## Stored items:
==============================

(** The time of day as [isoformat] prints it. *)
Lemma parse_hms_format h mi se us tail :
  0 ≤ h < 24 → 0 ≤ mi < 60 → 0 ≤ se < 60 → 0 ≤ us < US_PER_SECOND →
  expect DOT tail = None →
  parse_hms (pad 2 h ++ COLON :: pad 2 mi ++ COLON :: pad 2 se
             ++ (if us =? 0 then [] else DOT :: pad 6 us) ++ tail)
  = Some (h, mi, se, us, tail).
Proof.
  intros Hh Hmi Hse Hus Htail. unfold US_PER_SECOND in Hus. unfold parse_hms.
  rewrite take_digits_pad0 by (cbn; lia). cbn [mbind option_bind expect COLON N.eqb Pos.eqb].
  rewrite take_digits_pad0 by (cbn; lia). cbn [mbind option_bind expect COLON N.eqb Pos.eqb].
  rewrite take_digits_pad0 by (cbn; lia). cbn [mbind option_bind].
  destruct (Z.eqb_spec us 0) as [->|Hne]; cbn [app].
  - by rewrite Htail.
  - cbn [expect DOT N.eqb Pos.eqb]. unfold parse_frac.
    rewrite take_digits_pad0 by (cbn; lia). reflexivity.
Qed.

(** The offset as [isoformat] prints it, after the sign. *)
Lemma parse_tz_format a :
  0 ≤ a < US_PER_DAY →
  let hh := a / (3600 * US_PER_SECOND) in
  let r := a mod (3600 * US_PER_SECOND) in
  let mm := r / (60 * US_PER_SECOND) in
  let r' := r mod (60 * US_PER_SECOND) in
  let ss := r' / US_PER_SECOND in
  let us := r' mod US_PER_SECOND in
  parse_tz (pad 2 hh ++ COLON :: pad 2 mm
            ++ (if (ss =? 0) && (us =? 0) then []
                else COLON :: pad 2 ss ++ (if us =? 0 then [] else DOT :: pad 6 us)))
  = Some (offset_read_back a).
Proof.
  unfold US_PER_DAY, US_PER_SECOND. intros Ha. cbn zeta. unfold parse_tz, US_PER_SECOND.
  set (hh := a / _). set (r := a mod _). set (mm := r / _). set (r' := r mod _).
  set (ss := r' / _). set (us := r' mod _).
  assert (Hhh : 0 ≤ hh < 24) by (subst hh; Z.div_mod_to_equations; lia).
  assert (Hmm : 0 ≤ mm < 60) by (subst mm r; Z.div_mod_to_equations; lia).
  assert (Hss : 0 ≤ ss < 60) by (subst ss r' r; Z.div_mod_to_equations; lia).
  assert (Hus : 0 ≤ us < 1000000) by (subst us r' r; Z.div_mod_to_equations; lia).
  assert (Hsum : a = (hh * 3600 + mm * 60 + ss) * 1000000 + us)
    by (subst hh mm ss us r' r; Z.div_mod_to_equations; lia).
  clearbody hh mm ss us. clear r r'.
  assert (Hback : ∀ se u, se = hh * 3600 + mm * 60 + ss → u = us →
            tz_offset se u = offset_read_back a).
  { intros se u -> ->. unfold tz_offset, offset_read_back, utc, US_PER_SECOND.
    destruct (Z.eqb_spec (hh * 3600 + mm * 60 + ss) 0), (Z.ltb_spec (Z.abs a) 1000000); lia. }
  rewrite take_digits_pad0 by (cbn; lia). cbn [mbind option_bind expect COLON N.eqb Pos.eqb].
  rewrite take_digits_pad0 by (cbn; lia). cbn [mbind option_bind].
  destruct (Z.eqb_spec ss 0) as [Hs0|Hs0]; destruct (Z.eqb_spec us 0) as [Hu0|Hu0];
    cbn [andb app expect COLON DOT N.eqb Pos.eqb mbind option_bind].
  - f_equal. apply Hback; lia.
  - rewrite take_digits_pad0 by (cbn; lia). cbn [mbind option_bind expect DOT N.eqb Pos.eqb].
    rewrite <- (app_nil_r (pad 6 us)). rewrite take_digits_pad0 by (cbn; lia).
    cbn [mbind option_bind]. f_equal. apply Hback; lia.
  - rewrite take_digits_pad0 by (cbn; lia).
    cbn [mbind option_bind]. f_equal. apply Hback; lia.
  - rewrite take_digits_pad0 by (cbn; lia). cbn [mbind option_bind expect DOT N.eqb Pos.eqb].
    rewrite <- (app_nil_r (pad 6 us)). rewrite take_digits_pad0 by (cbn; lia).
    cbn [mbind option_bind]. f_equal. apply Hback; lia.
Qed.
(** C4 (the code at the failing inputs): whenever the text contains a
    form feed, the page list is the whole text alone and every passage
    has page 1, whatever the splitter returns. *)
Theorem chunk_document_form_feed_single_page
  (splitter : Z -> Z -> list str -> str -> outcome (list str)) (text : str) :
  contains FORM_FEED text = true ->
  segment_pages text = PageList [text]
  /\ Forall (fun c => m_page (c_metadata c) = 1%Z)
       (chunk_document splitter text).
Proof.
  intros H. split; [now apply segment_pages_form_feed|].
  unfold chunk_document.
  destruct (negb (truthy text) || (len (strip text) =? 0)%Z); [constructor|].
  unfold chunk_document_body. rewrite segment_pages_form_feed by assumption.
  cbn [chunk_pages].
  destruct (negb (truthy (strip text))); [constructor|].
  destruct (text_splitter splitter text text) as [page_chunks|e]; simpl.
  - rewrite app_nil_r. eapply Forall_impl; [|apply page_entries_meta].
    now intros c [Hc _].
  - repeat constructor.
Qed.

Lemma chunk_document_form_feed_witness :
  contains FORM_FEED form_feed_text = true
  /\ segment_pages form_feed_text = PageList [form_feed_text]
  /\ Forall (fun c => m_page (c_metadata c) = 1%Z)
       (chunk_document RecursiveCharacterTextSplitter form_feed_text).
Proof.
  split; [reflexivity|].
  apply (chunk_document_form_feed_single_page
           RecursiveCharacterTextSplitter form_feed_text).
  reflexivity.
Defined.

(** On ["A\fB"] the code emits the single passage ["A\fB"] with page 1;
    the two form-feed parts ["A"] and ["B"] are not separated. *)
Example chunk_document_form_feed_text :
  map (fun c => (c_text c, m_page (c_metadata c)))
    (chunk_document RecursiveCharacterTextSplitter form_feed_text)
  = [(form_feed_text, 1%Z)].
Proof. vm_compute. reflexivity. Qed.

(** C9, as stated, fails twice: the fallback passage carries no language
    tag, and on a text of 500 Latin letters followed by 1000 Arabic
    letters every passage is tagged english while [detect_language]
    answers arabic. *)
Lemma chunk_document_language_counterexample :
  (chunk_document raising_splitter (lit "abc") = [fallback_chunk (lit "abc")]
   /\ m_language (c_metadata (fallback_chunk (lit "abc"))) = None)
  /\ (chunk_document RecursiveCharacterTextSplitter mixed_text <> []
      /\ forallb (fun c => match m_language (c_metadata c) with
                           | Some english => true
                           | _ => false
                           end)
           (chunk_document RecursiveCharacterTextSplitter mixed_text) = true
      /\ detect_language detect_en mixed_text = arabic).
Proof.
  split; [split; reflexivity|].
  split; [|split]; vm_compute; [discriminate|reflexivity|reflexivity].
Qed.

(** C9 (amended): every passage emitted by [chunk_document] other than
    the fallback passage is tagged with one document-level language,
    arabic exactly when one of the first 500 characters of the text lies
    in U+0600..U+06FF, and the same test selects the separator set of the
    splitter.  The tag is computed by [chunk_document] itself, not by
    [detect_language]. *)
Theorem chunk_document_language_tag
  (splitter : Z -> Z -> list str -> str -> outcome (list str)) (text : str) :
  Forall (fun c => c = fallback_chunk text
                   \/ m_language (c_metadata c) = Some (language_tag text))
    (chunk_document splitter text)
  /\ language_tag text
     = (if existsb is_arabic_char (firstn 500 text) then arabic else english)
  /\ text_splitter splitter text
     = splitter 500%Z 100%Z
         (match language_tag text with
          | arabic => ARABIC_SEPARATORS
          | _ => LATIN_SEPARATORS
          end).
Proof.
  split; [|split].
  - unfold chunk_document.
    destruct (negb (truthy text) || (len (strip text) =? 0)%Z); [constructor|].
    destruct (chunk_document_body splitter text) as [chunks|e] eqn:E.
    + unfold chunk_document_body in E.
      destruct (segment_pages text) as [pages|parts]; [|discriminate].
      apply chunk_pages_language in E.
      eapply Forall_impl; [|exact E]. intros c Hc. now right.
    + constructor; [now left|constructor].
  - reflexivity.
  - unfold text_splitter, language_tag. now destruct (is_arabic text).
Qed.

==============================

Above are the entries. Quote exactly the lines from the one bearing "assert (Hhh : 0" through the one bearing "destruct (Z.eqb_spec (hh".

  assert (Hhh : 0 ≤ hh < 24) by (subst hh; Z.div_mod_to_equations; lia).
  assert (Hmm : 0 ≤ mm < 60) by (subst mm r; Z.div_mod_to_equations; lia).
  assert (Hss : 0 ≤ ss < 60) by (subst ss r' r; Z.div_mod_to_equations; lia).
  assert (Hus : 0 ≤ us < 1000000) by (subst us r' r; Z.div_mod_to_equations; lia).
  assert (Hsum : a = (hh * 3600 + mm * 60 + ss) * 1000000 + us)
    by (subst hh mm ss us r' r; Z.div_mod_to_equations; lia).
  clearbody hh mm ss us. clear r r'.
  assert (Hback : ∀ se u, se = hh * 3600 + mm * 60 + ss → u = us →
            tz_offset se u = offset_read_back a).
  { intros se u -> ->. unfold tz_offset, offset_read_back, utc, US_PER_SECOND.
    destruct (Z.eqb_spec (hh * 3600 + mm * 60 + ss) 0), (Z.ltb_spec (Z.abs a) 1000000); lia. }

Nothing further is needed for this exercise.